The impression, further fuelled by the loud and colourful hustle and bustle of bazaars so visibly throbbing with multi-cultural life, is one of thriving conviviality, of tolerance and success; of life being lived - and enjoyed - to the full. But, this ‘at a glance’ impression is, like so many other things in Afghanistan, nothing more than an extremely fragile veneer plastered over the rapidly widening divisions that are tearing the country apart - yet again!

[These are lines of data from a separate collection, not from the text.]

(* ===== verification/Wp.v ===== *)
(** * Reasoning about effects

    [wp E m Q w]: whatever allocations fail, running [m] from [w] either returns
    in a state that satisfies [Q], or throws in one that satisfies [E]; it never
    reaches undefined behaviour.  [keeps I m R]: run from a state of [I], [m]
    ends in one, by a return of a value of [R] or by a throw. *)

From Stdlib Require Import ZArith List Lia.
From stdpp Require Import base tactics list option.
From S2P Require Import Prelude.

Section Wp.
Context {S : Type}.
Implicit Types (E : S -> Prop) (w : S).

Definition wp {A} E (m : M S A) (Q : A -> S -> Prop) w : Prop :=
  forall o, match m w o with
            | (Ret a, w', _) => Q a w'
            | (Throw _, w', _) => E w'
            | (UB, _, _) => False
            end.

Lemma wp_ret {A} E (a : A) (Q : A -> S -> Prop) w : Q a w -> wp E (mret a) Q w.
Proof. intros HQ o. exact HQ. Qed.
Lemma wp_get E Q w : Q w w -> wp E get Q w.
Proof. intros HQ o. exact HQ. Qed.
Lemma wp_modify E f Q w : Q tt (f w) -> wp E (modify f) Q w.
Proof. intros HQ o. exact HQ. Qed.
Lemma wp_throw {A} E e (Q : A -> S -> Prop) w : E w -> wp E (throw e) Q w.
Proof. intros HE o. exact HE. Qed.
Lemma wp_alloc E Q w : E w -> Q tt w -> wp E may_alloc Q w.
Proof. intros HE HQ [|[] o]; done. Qed.
Lemma wp_deref {A} E (x : option A) a Q w : x = Some a -> Q a w -> wp E (deref x) Q w.
Proof. intros -> HQ o. exact HQ. Qed.

Lemma wp_bind {A B} E (m : M S A) (k : A -> M S B) Q w :
  wp E m (fun a w' => wp E (k a) Q w') w -> wp E (m ≫= k) Q w.
Proof.
  intros Hm o. specialize (Hm o). unfold mbind, M_bind.
  destruct (m w o) as [[[a|e|] w'] o']; [apply Hm|done..].
Qed.

Lemma wp_mono {A} E (m : M S A) (Q Q' : A -> S -> Prop) w :
  wp E m Q w -> (forall a w', Q a w' -> Q' a w') -> wp E m Q' w.
Proof. intros Hm HQ o. specialize (Hm o). destruct (m w o) as [[[] ?] ?]; auto. Qed.

(** Sequencing through a lemma about the first computation. *)
Lemma wp_seq {A B} E (m : M S A) (k : A -> M S B) (Q0 : A -> S -> Prop) Q w :
  wp E m Q0 w -> (forall a w', Q0 a w' -> wp E (k a) Q w') -> wp E (m ≫= k) Q w.
Proof. intros Hm Hk. apply wp_bind. by eapply wp_mono. Qed.

Lemma wp_foldM {A B} E (f : B -> A -> M S B) (I : B -> S -> Prop) b l w :
  I b w -> (forall b x w', x ∈ l -> I b w' -> wp E (f b x) I w') -> wp E (foldM f b l) I w.
Proof.
  revert b w. induction l as [|x l IH]; intros b w HI Hf; cbn [foldM].
  - by apply wp_ret.
  - eapply wp_seq; [apply Hf; [left|exact HI]|]. intros b' w' HI'. apply IH; [done|].
    intros. apply Hf; [by right|done].
Qed.

Lemma wp_atomic {A} E (m : M S A) w a w' Q : atomic w m w a w' -> E w -> Q a w' -> wp E m Q w.
Proof. intros Hm HE HQ o. destruct (Hm o) as [o' [[-> _]|[-> _]]]; done. Qed.

Lemma wp_if {A} E (b : bool) (m1 m2 : M S A) Q w :
  (b = true -> wp E m1 Q w) -> (b = false -> wp E m2 Q w) -> wp E (if b then m1 else m2) Q w.
Proof. destruct b; auto. Qed.
End Wp.

(** One primitive step of a computation. *)
Ltac wstep :=
  lazymatch goal with
  | |- wp _ (mbind _ _) _ _ => apply wp_bind
  | |- wp _ (mret _) _ _ => apply wp_ret
  | |- wp _ get _ _ => apply wp_get
  | |- wp _ (modify _) _ _ => apply wp_modify
  end; cbv beta.

(** ** Invariants of whole computations *)

Section Keeps.
Context {S : Type} (I : S -> Prop).

Definition keeps {A} (m : M S A) (R : A -> Prop) : Prop :=
  forall w o, I w -> match m w o with
                     | (Ret a, w', _) => I w' /\ R a
                     | (Throw _, w', _) => I w'
                     | (UB, _, _) => True
                     end.

Lemma keeps_ret {A} (a : A) (R : A -> Prop) : R a -> keeps (mret a) R.
Proof. by intros HR w o HI. Qed.
Lemma keeps_get : keeps get I.
Proof. by intros w o HI. Qed.
Lemma keeps_modify f : (forall w, I w -> I (f w)) -> keeps (modify f) (fun _ => True).
Proof. intros Hf w o HI. split; [by apply Hf|done]. Qed.
Lemma keeps_throw {A} e (R : A -> Prop) : keeps (throw e) R.
Proof. by intros w o HI. Qed.
Lemma keeps_ub {A} (R : A -> Prop) : keeps ub R.
Proof. by intros w o HI. Qed.
Lemma keeps_alloc : keeps may_alloc (fun _ => True).
Proof. by intros w [|[] o] HI. Qed.
Lemma keeps_deref {A} (x : option A) (R : A -> Prop) : (forall a, x = Some a -> R a) -> keeps (deref x) R.
Proof. intros Hx w o HI. destruct x; [|done]. split; [done|by apply Hx]. Qed.

Lemma keeps_bind {A B} (m : M S A) (k : A -> M S B) R R' :
  keeps m R -> (forall a, R a -> keeps (k a) R') -> keeps (m ≫= k) R'.
Proof.
  intros Hm Hk w o HI. specialize (Hm w o HI). unfold mbind, M_bind.
  destruct (m w o) as [[[a|e|] w'] o']; [|done..]. destruct Hm as [HI' Ha]. exact (Hk a Ha w' o' HI').
Qed.

Lemma keeps_mono {A} (m : M S A) (R R' : A -> Prop) : keeps m R -> (forall a, R a -> R' a) -> keeps m R'.
Proof. intros Hm HR w o HI. specialize (Hm w o HI). destruct (m w o) as [[[a|e|] w'] o']; [|done..]. naive_solver. Qed.
Lemma keeps_any {A} (m : M S A) R : keeps m R -> keeps m (fun _ => True).
Proof. intros Hm. by eapply keeps_mono. Qed.

Lemma keeps_foldM {A B} (f : B -> A -> M S B) (R : B -> Prop) b l :
  R b -> (forall b x, x ∈ l -> R b -> keeps (f b x) R) -> keeps (foldM f b l) R.
Proof.
  revert b. induction l as [|x l IH]; intros b Hb Hf; cbn [foldM]; [by apply keeps_ret|].
  eapply keeps_bind; [apply Hf; [left|done]|]. intros b' Hb'. apply IH; [done|]. intros ? y Hy. apply Hf. by right.
Qed.

(** A component the computation runs on. *)
Lemma keeps_within {T A} (lens : S -> T) (put : T -> S -> S) (m : M T A) (R : A -> Prop) :
  (forall w, I w -> exists a t, atomic (lens w) m (lens w) a t /\ I (put (lens w) w) /\ I (put t w) /\ R a) ->
  keeps (within lens put m) R.
Proof.
  intros Hm w o HI. destruct (Hm w HI) as (a & t & Ha & H1 & H2 & HR). unfold within.
  destruct (Ha o) as [o' [[-> _]|[-> _]]]; done.
Qed.
End Keeps.

(** ** Partial correctness

    For a computation whose steps depend on the state it starts in. *)

Section Triple.
Context {S : Type}.

Definition triple {A} (P : S -> Prop) (m : M S A) (Q : A -> S -> Prop) : Prop :=
  forall w o, P w -> match m w o with (Ret a, w', _) => Q a w' | _ => True end.

Lemma triple_bind {A B} P (m : M S A) (k : A -> M S B) R Q :
  triple P m R -> (forall a, triple (R a) (k a) Q) -> triple P (m ≫= k) Q.
Proof.
  intros Hm Hk w o HP. specialize (Hm w o HP). unfold mbind, M_bind.
  destruct (m w o) as [[[a|e|] w'] o']; [by apply Hk|done..].
Qed.

Lemma triple_ret {A} (P : S -> Prop) (a : A) (Q : A -> S -> Prop) : (forall w, P w -> Q a w) -> triple P (mret a) Q.
Proof. intros HQ w o HP. by apply HQ. Qed.

Lemma triple_pre {A} (P P' : S -> Prop) (m : M S A) Q : (forall w, P w -> P' w) -> triple P' m Q -> triple P m Q.
Proof. intros HP Hm w o Hw. by apply Hm, HP. Qed.

Lemma triple_keeps {A} (I : S -> Prop) (m : M S A) R : keeps I m R -> triple I m (fun _ => I).
Proof. intros Hm w o HI. specialize (Hm w o HI). destruct (m w o) as [[[a|e|] w'] o']; [apply Hm|done..]. Qed.
End Triple.

(** ** Every outcome of a computation

    [ends m Q s]: whatever allocations fail, [m] run from [s] ends with an outcome
    and a state of [Q]. *)

Section Ends.
Context {S : Type}.

Definition ends {A} (m : M S A) (Q : outcome A -> S -> Prop) (s : S) : Prop :=
  forall o, let '(r, s', _) := m s o in Q r s'.

Lemma ends_ret {A} (a : A) (Q : outcome A -> S -> Prop) s : Q (Ret a) s -> ends (mret a) Q s.
Proof. by intros HQ o. Qed.
Lemma ends_get (Q : outcome S -> S -> Prop) s : Q (Ret s) s -> ends get Q s.
Proof. by intros HQ o. Qed.
Lemma ends_modify f (Q : outcome unit -> S -> Prop) s : Q (Ret tt) (f s) -> ends (modify f) Q s.
Proof. by intros HQ o. Qed.
Lemma ends_throw {A} e (Q : outcome A -> S -> Prop) s : Q (Throw e) s -> ends (throw e) Q s.
Proof. by intros HQ o. Qed.
Lemma ends_alloc (Q : outcome unit -> S -> Prop) s : Q (Throw bad_alloc) s -> Q (Ret tt) s -> ends may_alloc Q s.
Proof. by intros HE HQ [|[] o]. Qed.
Lemma ends_deref {A} (x : option A) a (Q : outcome A -> S -> Prop) s : x = Some a -> Q (Ret a) s -> ends (deref x) Q s.
Proof. by intros -> HQ o. Qed.

Lemma ends_bind {A B} (m : M S A) (k : A -> M S B) (Q : outcome B -> S -> Prop) s :
  ends m (fun r s' => match r with Ret a => ends (k a) Q s' | Throw e => Q (Throw e) s' | UB => Q UB s' end) s ->
  ends (m ≫= k) Q s.
Proof.
  intros Hm o. specialize (Hm o). unfold mbind, M_bind. destruct (m s o) as [[[a|e|] s'] o']; [apply Hm|done..].
Qed.

Lemma ends_mono {A} (m : M S A) (Q Q' : outcome A -> S -> Prop) s :
  ends m Q s -> (forall r s', Q r s' -> Q' r s') -> ends m Q' s.
Proof. intros Hm HQ o. specialize (Hm o). destruct (m s o) as [[r s'] o']. auto. Qed.
End Ends.

(** One primitive step of a computation. *)
Ltac estep :=
  lazymatch goal with
  | |- ends (mbind _ _) _ _ => apply ends_bind
  | |- ends (mret _) _ _ => apply ends_ret
  | |- ends get _ _ => apply ends_get
  | |- ends (modify _) _ _ => apply ends_modify
  | |- ends (throw _) _ _ => apply ends_throw
  end; cbv beta iota.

It is still ethnic Hazaras, who do all the dirty work: their easily identifiable Central Asian features, dust caked as men and boys pull and push heavily-laden, wooden carts, through the lanes and less trafficked alleyways bisecting blocks of business-like office blocks, newly-constructed and under construction shopping malls and the few remaining, age and war scarred, traditional trading districts alike. It is still Hazaras in full control of baking and selling the many shapes, sizes and weights of naan bread without which no meal, large or small, rich or poor, is complete and it is still Hazaras, both male and female, who cook and clean the houses of those who can afford the luxury of help. But, after generation upon generation of outright suppression, exploitation and - at times - death and persecution, it appears that, finally, the Hazaras are on the up and, unsurprisingly, many, perhaps even all, other traditionally dominant ethnicities are not at all happy at the changes being wrought.

“These descendants of ancient invaders are not even Afghan,” says Nazerullah, a Pathan from Khost. “Yet they are given priority by foreign aid agencies that help them with everything they could possibly want, while true Afghans like us are completely ignored. It is Hazaras, who are given help and money for schools, for medical assistance, for electricity and water supplies and all the things that we Pathans need too. It was Hazaras, who were helped to migrate to Turkey and who were, in Taliban time, taken to live in safe places in Pakistan and who were provided with everything they needed there, while we Pathans had to either fight it out here, on our own, or suffer in hardship in Pakistan. No one helped us. They never do.”

Undeniably bitter and largely misinformed, Nazerullah is far from being alone in his vitriolic opinion of ethnic Hazaras - a people descended from the ‘Hordes of Genghis Khan’, who conquered the region so many centuries ago and who comprise the minority Shia or Ismaeli sect in this predominantly Sunni country.

“Hazaras are, because of foreign intervention and foreign aid, given priority in everything,” complains Abdul Salaam, a Tajik from the Kunduz region in the north. “I don’t understand why it is that so much foreign aid money goes to Hazaras when we Tajiks have needs that are not met,” he added. And so, it goes on in a similar vein from the diverse ethnicities comprising this cultural melting pot of a nation who, while they do, to a certain degree, have an axe to grind, collectively overlook the main reason for the undeniable surge in the number of educated Hazaras on a visibly upward climb.

The very second that opportunity knocked on their door, a community that had been downtrodden for centuries, not just welcomed it in with open minds, but, through dint of sheer determination and relentless application, is now set on obtaining the freedom and equality so long denied and is working, flat out, to achieve this aim even if it means - as it very well could do - taking on the possibly resurgent Taliban barehanded.

“Hazaras,” sniffs Haji, an Uzbek with henna dyed beard flowing down the front of his slept-in shirt. “A waste of education. They will be knocked back down to where they belong soon enough, but first,” he beams magnificently and looks around. “This is spring and the wild tulips will be in bloom in Paghman. I have given my children time off from unnecessary education. This is Afghanistan and tulips are far more important than books.”

    The writer is author of The Gun Tree:  One Woman’s War (Oxford University Press, 2001) and lives in Bhurban.